_DESCRIPTION OF THE TASK:_ Scan the records below for the line with "Lemma nonnull_text_iff y" and the line with "waiting s retries → in_service". Repeat those two lines and every line between them exactly, and nothing else.

DATA FOR PROCESSING below:

Lemma scalar_has_text y key s : has y key (YScalar s) → has_text y key s.
Proof. exists (YScalar s). auto. Qed.

Lemma value_not_null {T} (decode : string → option T) y key x :
  has_value decode y key x → key_is_null (NValid y) key = Done false.
Proof. intros (t & Ht & _). apply key_not_null_iff. by exists (YScalar t). Qed.

(** [if (n[key].IsNull()) return false; x = n[key].as<T>();] *)
Lemma nonnull_iff {T} (get : Node → string → outcome T) decode y key x :
  (∀ z, get (NValid y) key = Done z ↔ has_value decode y key z) →
  nonnull get (NValid y) key = Done (Some x) ↔ has_value decode y key x.
Proof.
  intros Hget. unfold nonnull. rewrite guard_iff, outcome_bind_iff. split.
  - intros (_ & z & Hz & [= <-]). by apply Hget.
  - intros Hx. split; [by eapply value_not_null|]. exists x. by rewrite Hget.
Qed.

(** A text that is not null, when it is read as a scalar. *)
Lemma nonnull_text_iff y key s :
  key_is_null (NValid y) key = Done false ∧ get_string (NValid y) key = Done s ↔ has y key (YScalar s).
Proof.
  rewrite key_not_null_iff, get_string_iff. split.
  - intros ((v & Hv & Hn) & (v' & Hv' & Ht)). rewrite <- (has_functional _ _ _ _ Hv Hv') in Ht.
    destruct Ht as [->|[-> _]]; done.
  - intros Hs. split; [by exists (YScalar s)|]. by apply scalar_has_text.
Qed.
Lemma reconnectLoop_fails n a retries :
  ctx_live a → ctx_ a = None → runing_ a = true → (retries + Z.of_nat n ≤ INT_MAX)%Z →
  (maxRetries_ (params a) ≤ 0 ∨ retries + Z.of_nat n ≤ maxRetries_ (params a))%Z →
  ∃ a', (∀ fuel, reconnectLoop (n + fuel) retries a = reconnectLoop fuel (retries + Z.of_nat n) a') ∧
        leaked n a a'.
Proof.
  revert a retries. induction n as [|n IH]; intros a retries Ha Hnull Hrun Hint Hmax.
  - exists a. split; [intros fuel; by rewrite Z.add_0_r|]. split_and!; [done..|lia].
  - destruct (reconnect_iter_fails a retries) as (a1 & Hit & Hl1); [done..|lia|lia|].
    pose proof Hl1 as (Ha1 & Hnull1 & Hp1 & Hr1 & _).
    destruct (IH a1 (retries + 1)%Z) as (a2 & Hloop & Hl2); [done..|congruence|lia|rewrite Hp1; lia|].
    exists a2. split; [|by apply (leaked_trans 1 n a a1 a2)].
    intros fuel. cbn [reconnectLoop Nat.add]. rewrite (prog_bind_eq _ _ _ _ _ Hit), Hloop.
    f_equal. lia.
Qed.
End Unreachable.

(** ** The device that comes back *)

(** The attempt after [n] failing ones connects, with the context [h]. *)
Inductive comes_up `{Libmodbus} : ModbusApi → nat → nat → Prop :=
| up_now a h a' : createModbusContext a = (Done (Some h), a') → comes_up a 0 h
| up_later a n h a' :
    createModbusContext a = (Done None, a') → comes_up a' n h → comes_up a (S n) h.

(** The calls of clients and the thread, neither [stop] nor the destructor. *)
Definition in_service (ev : api_event) : bool :=
  match ev with EvStop | EvDelete => false | _ => true end.

Section Recovery.
Context `{Libmodbus}.

Definition waiting (s : api_sys) (retries : Z) : Prop :=
  sys_ok s ∧ thread s = Some retries ∧ ctx_ (obj s) = None ∧ runing_ (obj s) = true.

(** Without a context the calls do nothing. *)
Lemma waiting_call ev s retries :
  waiting s retries → in_service ev = true → is_tick ev = false →
  api_handle ev s = (Done tt, s).
Proof.
  intros ((_ & He & Hd) & _ & Hn & _) Hs Ht.
  assert (Hdbg : debugs s = ∅).
  { apply map_empty. intros t. destruct (debugs s !! t) as [pc|] eqn:Hpc; [|done].
    destruct (Hd t pc Hpc) as (h & Hh & _). by rewrite Hh in Hn. }
  destruct s as [o t e d]. simpl in *. subst e d.
  destruct ev; try discriminate; simpl;
    unfold on_obj, readRegisters, writeRegister, writeRegisters, debug_step, mbind, prog_bind, getS; simpl;
    rewrite ?lookup_empty; simpl; rewrite ?with_ctx_null by done; rewrite ?Hn; try done.
Qed.

Lemma set_ctx_None a : ctx_ a = None → set_ctx None a = a.
Proof. intros Hn. destruct a. simpl in *. by subst. Qed.

(** One iteration of the thread makes one attempt. *)
Lemma waiting_tick s retries r a' :
  waiting s retries → (maxRetries_ (params (obj s)) ≤ 0 ∨ retries < maxRetries_ (params (obj s)))%Z →
  (r = None → retries < INT_MAX)%Z →
  createModbusContext (obj s) = (Done r, a') →
  api_handle EvTick s = (Done tt,
    {| obj := set_ctx r a';
       thread := Some (match r with Some _ => 0 | None => retries + 1 end)%Z; exists_ := true;
       debugs := debugs s |}).
Proof.
  intros ((_ & He & _) & Ht & Hn & Hr) Hmax Hint Hc. simpl.
  rewrite (prog_bind_eq _ _ s s s) by done. rewrite Ht.
  unfold on_obj, reconnect_iter, mbind, prog_bind, getS. rewrite He, Hr, Hn. simpl.
  replace (_ && _) with false by (symmetry; apply andb_false_iff; rewrite Z.ltb_ge, Z.leb_gt; lia).
  rewrite Hc. destruct r; [done|]. by rewrite (proj2 (Z.ltb_lt _ _) (Hint eq_refl)).
Qed.
(* ===== verification/StaticModelData.v ===== *)
(** * The static data model, address by address

    The initialisers of [core/iec61850/model/static_model.c], one definition
    per run of consecutive C objects of a logical node, in the order of the
    file.  An address stands for the C object of the same name; a list pairs
    addresses with the structures stored there. *)

From Stdlib Require Import ZArith String.
From stdpp Require Import base option list strings gmap.
From S2P Require Import Prelude IedModel.
Open Scope Z_scope.
Open Scope gw_scope.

End of DATA FOR PROCESSING.

_EXPECTED ANSWER:_
Lemma nonnull_text_iff y key s :
  key_is_null (NValid y) key = Done false ∧ get_string (NValid y) key = Done s ↔ has y key (YScalar s).
Proof.
  rewrite key_not_null_iff, get_string_iff. split.
  - intros ((v & Hv & Hn) & (v' & Hv' & Ht)). rewrite <- (has_functional _ _ _ _ Hv Hv') in Ht.
    destruct Ht as [->|[-> _]]; done.
  - intros Hs. split; [by exists (YScalar s)|]. by apply scalar_has_text.
Qed.
Lemma reconnectLoop_fails n a retries :
  ctx_live a → ctx_ a = None → runing_ a = true → (retries + Z.of_nat n ≤ INT_MAX)%Z →
  (maxRetries_ (params a) ≤ 0 ∨ retries + Z.of_nat n ≤ maxRetries_ (params a))%Z →
  ∃ a', (∀ fuel, reconnectLoop (n + fuel) retries a = reconnectLoop fuel (retries + Z.of_nat n) a') ∧
        leaked n a a'.
Proof.
  revert a retries. induction n as [|n IH]; intros a retries Ha Hnull Hrun Hint Hmax.
  - exists a. split; [intros fuel; by rewrite Z.add_0_r|]. split_and!; [done..|lia].
  - destruct (reconnect_iter_fails a retries) as (a1 & Hit & Hl1); [done..|lia|lia|].
    pose proof Hl1 as (Ha1 & Hnull1 & Hp1 & Hr1 & _).
    destruct (IH a1 (retries + 1)%Z) as (a2 & Hloop & Hl2); [done..|congruence|lia|rewrite Hp1; lia|].
    exists a2. split; [|by apply (leaked_trans 1 n a a1 a2)].
    intros fuel. cbn [reconnectLoop Nat.add]. rewrite (prog_bind_eq _ _ _ _ _ Hit), Hloop.
    f_equal. lia.
Qed.
End Unreachable.

(** ** The device that comes back *)

(** The attempt after [n] failing ones connects, with the context [h]. *)
Inductive comes_up `{Libmodbus} : ModbusApi → nat → nat → Prop :=
| up_now a h a' : createModbusContext a = (Done (Some h), a') → comes_up a 0 h
| up_later a n h a' :
    createModbusContext a = (Done None, a') → comes_up a' n h → comes_up a (S n) h.

(** The calls of clients and the thread, neither [stop] nor the destructor. *)
Definition in_service (ev : api_event) : bool :=
  match ev with EvStop | EvDelete => false | _ => true end.

Section Recovery.
Context `{Libmodbus}.

Definition waiting (s : api_sys) (retries : Z) : Prop :=
  sys_ok s ∧ thread s = Some retries ∧ ctx_ (obj s) = None ∧ runing_ (obj s) = true.

(** Without a context the calls do nothing. *)
Lemma waiting_call ev s retries :
  waiting s retries → in_service ev = true → is_tick ev = false →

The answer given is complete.